→ ABOUT THIS EXERCISE
Give back the data below exactly as it was given.
======== MATERIALS PROVIDED
Lemma deleteBlock_I1 (b : Block) (st : St) :
  I1 (save st) = true -> I1 (save (snd (deleteBlock b st))) = true.
Proof.
  intros H.
  destruct (dict_in N.eqb (uuid b) (blocks (save st))) eqn:Hin.
  - destruct (existsb (references (uuid b))
                (dict_keys (connections (save st)))) eqn:Hex.
    + destruct (deleteBlock_referenced b st Hin Hex) as (cs & -> & _ & Hsub).
      simpl. apply (I1_mono (save st)); simpl; auto.
    + destruct (deleteBlock_unreferenced b st Hin Hex) as (bs & Hbs & ->).
      simpl. apply I1_spec. simpl. intros k Hk.
      destruct (proj1 (I1_spec _) H k Hk) as [H0 H1].
      assert (Hno : references (uuid b) k = false).
      { destruct (references (uuid b) k) eqn:E; [| reflexivity].
        rewrite <- Hex. symmetry. apply existsb_exists. now exists k. }
      unfold references in Hno. apply orb_false_iff in Hno as [N0 N1].
      split; eapply (dict_del_other N.eqb N.eqb_eq); eauto.
  - now rewrite deleteBlock_absent.
Qed.

Lemma run_call_I1 (c : call) (st : St) :
  I1 (save st) = true -> call_within c (save st) = true ->
  I1 (save (snd (run_call c st))) = true.
Proof.
  intros H Hw. destruct c as [id p s pr g | src tgt | b | src tgt]; simpl.
  - unfold bind.
    destruct (addBlock_save id p s pr g st) as [E | (b & Eb & E)].
    + destruct (addBlock id p s pr g st) as [[? | ?] st']; simpl in *;
        now rewrite E.
    + destruct (addBlock id p s pr g st) as [[? | ?] st']; simpl in *;
        rewrite E; apply (I1_mono (save st)); simpl; auto using incl_refl;
        intros u; apply dict_in_set.
  - unfold addConnection, bind, get, set_connections, ret. simpl.
    apply andb_true_iff in Hw as [Hs Ht].
    apply I1_spec. simpl. intros k Hk.
    apply dict_keys_set in Hk. destruct Hk as [<- | Hk]; [now split |].
    exact (proj1 (I1_spec _) H k Hk).
  - now apply deleteBlock_I1.
  - unfold deleteConnection.
    destruct (del_connection_save (uuid src, uuid tgt) st) as [Eb Hsub].
    apply (I1_mono (save st)); auto.
    intros u. now rewrite Eb.
Qed.

(** C8, as amended.  Every sequence of calls of [addBlock],
    [addConnection], [deleteBlock] and [deleteConnection] in which each
    [addConnection] is given blocks that are then in the Save keeps I1,
    whether the calls return or raise. *)
Theorem C8_I1_preserved :
  forall (cs : list call) (st : St),
    I1 (save st) = true ->
    calls_within cs st = true ->
    I1 (save (run_calls cs st)) = true.
Proof.
  induction cs as [| c cs IH]; intros st H Hw; simpl in *; [exact H |].
  apply andb_true_iff in Hw as [Hc Hcs].
  apply IH; [now apply run_call_I1 | exact Hcs].
Qed.

(** C8 on a sequence of calls that stays within the Save. *)
Lemma C8_I1_preserved_witness :
  let cs := [AddBlock 1 (PyInt 0, PyInt 0, PyInt 0) None None None;
             AddBlock 2 (PyInt 1, PyInt 0, PyInt 0) None None None;
             AddConnection block_a block_b;
             AddConnection block_b block_a;
             DeleteBlock block_a;
             DeleteConnection block_b block_a;
             DeleteBlock block_a] in
  I1 (save st0) = true
  /\ calls_within cs st0 = true
  /\ I1 (save (run_calls cs st0)) = true
  /\ dict_keys (blocks (save (run_calls cs st0))) = [uuid block_b].
Proof.
  intros cs.
  split; [reflexivity |].
  split; [reflexivity |].
  split; [| reflexivity].
  apply (C8_I1_preserved cs st0); reflexivity.
Defined.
================
→ RESULT
Lemma deleteBlock_I1 (b : Block) (st : St) :
  I1 (save st) = true -> I1 (save (snd (deleteBlock b st))) = true.
Proof.
  intros H.
  destruct (dict_in N.eqb (uuid b) (blocks (save st))) eqn:Hin.
  - destruct (existsb (references (uuid b))
                (dict_keys (connections (save st)))) eqn:Hex.
    + destruct (deleteBlock_referenced b st Hin Hex) as (cs & -> & _ & Hsub).
      simpl. apply (I1_mono (save st)); simpl; auto.
    + destruct (deleteBlock_unreferenced b st Hin Hex) as (bs & Hbs & ->).
      simpl. apply I1_spec. simpl. intros k Hk.
      destruct (proj1 (I1_spec _) H k Hk) as [H0 H1].
      assert (Hno : references (uuid b) k = false).
      { destruct (references (uuid b) k) eqn:E; [| reflexivity].
        rewrite <- Hex. symmetry. apply existsb_exists. now exists k. }
      unfold references in Hno. apply orb_false_iff in Hno as [N0 N1].
      split; eapply (dict_del_other N.eqb N.eqb_eq); eauto.
  - now rewrite deleteBlock_absent.
Qed.

Lemma run_call_I1 (c : call) (st : St) :
  I1 (save st) = true -> call_within c (save st) = true ->
  I1 (save (snd (run_call c st))) = true.
Proof.
  intros H Hw. destruct c as [id p s pr g | src tgt | b | src tgt]; simpl.
  - unfold bind.
    destruct (addBlock_save id p s pr g st) as [E | (b & Eb & E)].
    + destruct (addBlock id p s pr g st) as [[? | ?] st']; simpl in *;
        now rewrite E.
    + destruct (addBlock id p s pr g st) as [[? | ?] st']; simpl in *;
        rewrite E; apply (I1_mono (save st)); simpl; auto using incl_refl;
        intros u; apply dict_in_set.
  - unfold addConnection, bind, get, set_connections, ret. simpl.
    apply andb_true_iff in Hw as [Hs Ht].
    apply I1_spec. simpl. intros k Hk.
    apply dict_keys_set in Hk. destruct Hk as [<- | Hk]; [now split |].
    exact (proj1 (I1_spec _) H k Hk).
  - now apply deleteBlock_I1.
  - unfold deleteConnection.
    destruct (del_connection_save (uuid src, uuid tgt) st) as [Eb Hsub].
    apply (I1_mono (save st)); auto.
    intros u. now rewrite Eb.
Qed.

(** C8, as amended.  Every sequence of calls of [addBlock],
    [addConnection], [deleteBlock] and [deleteConnection] in which each
    [addConnection] is given blocks that are then in the Save keeps I1,
    whether the calls return or raise. *)
Theorem C8_I1_preserved :
  forall (cs : list call) (st : St),
    I1 (save st) = true ->
    calls_within cs st = true ->
    I1 (save (run_calls cs st)) = true.
Proof.
  induction cs as [| c cs IH]; intros st H Hw; simpl in *; [exact H |].
  apply andb_true_iff in Hw as [Hc Hcs].
  apply IH; [now apply run_call_I1 | exact Hcs].
Qed.

(** C8 on a sequence of calls that stays within the Save. *)
Lemma C8_I1_preserved_witness :
  let cs := [AddBlock 1 (PyInt 0, PyInt 0, PyInt 0) None None None;
             AddBlock 2 (PyInt 1, PyInt 0, PyInt 0) None None None;
             AddConnection block_a block_b;
             AddConnection block_b block_a;
             DeleteBlock block_a;
             DeleteConnection block_b block_a;
             DeleteBlock block_a] in
  I1 (save st0) = true
  /\ calls_within cs st0 = true
  /\ I1 (save (run_calls cs st0)) = true
  /\ dict_keys (blocks (save (run_calls cs st0))) = [uuid block_b].
Proof.
  intros cs.
  split; [reflexivity |].
  split; [reflexivity |].
  split; [| reflexivity].
  apply (C8_I1_preserved cs st0); reflexivity.
Defined.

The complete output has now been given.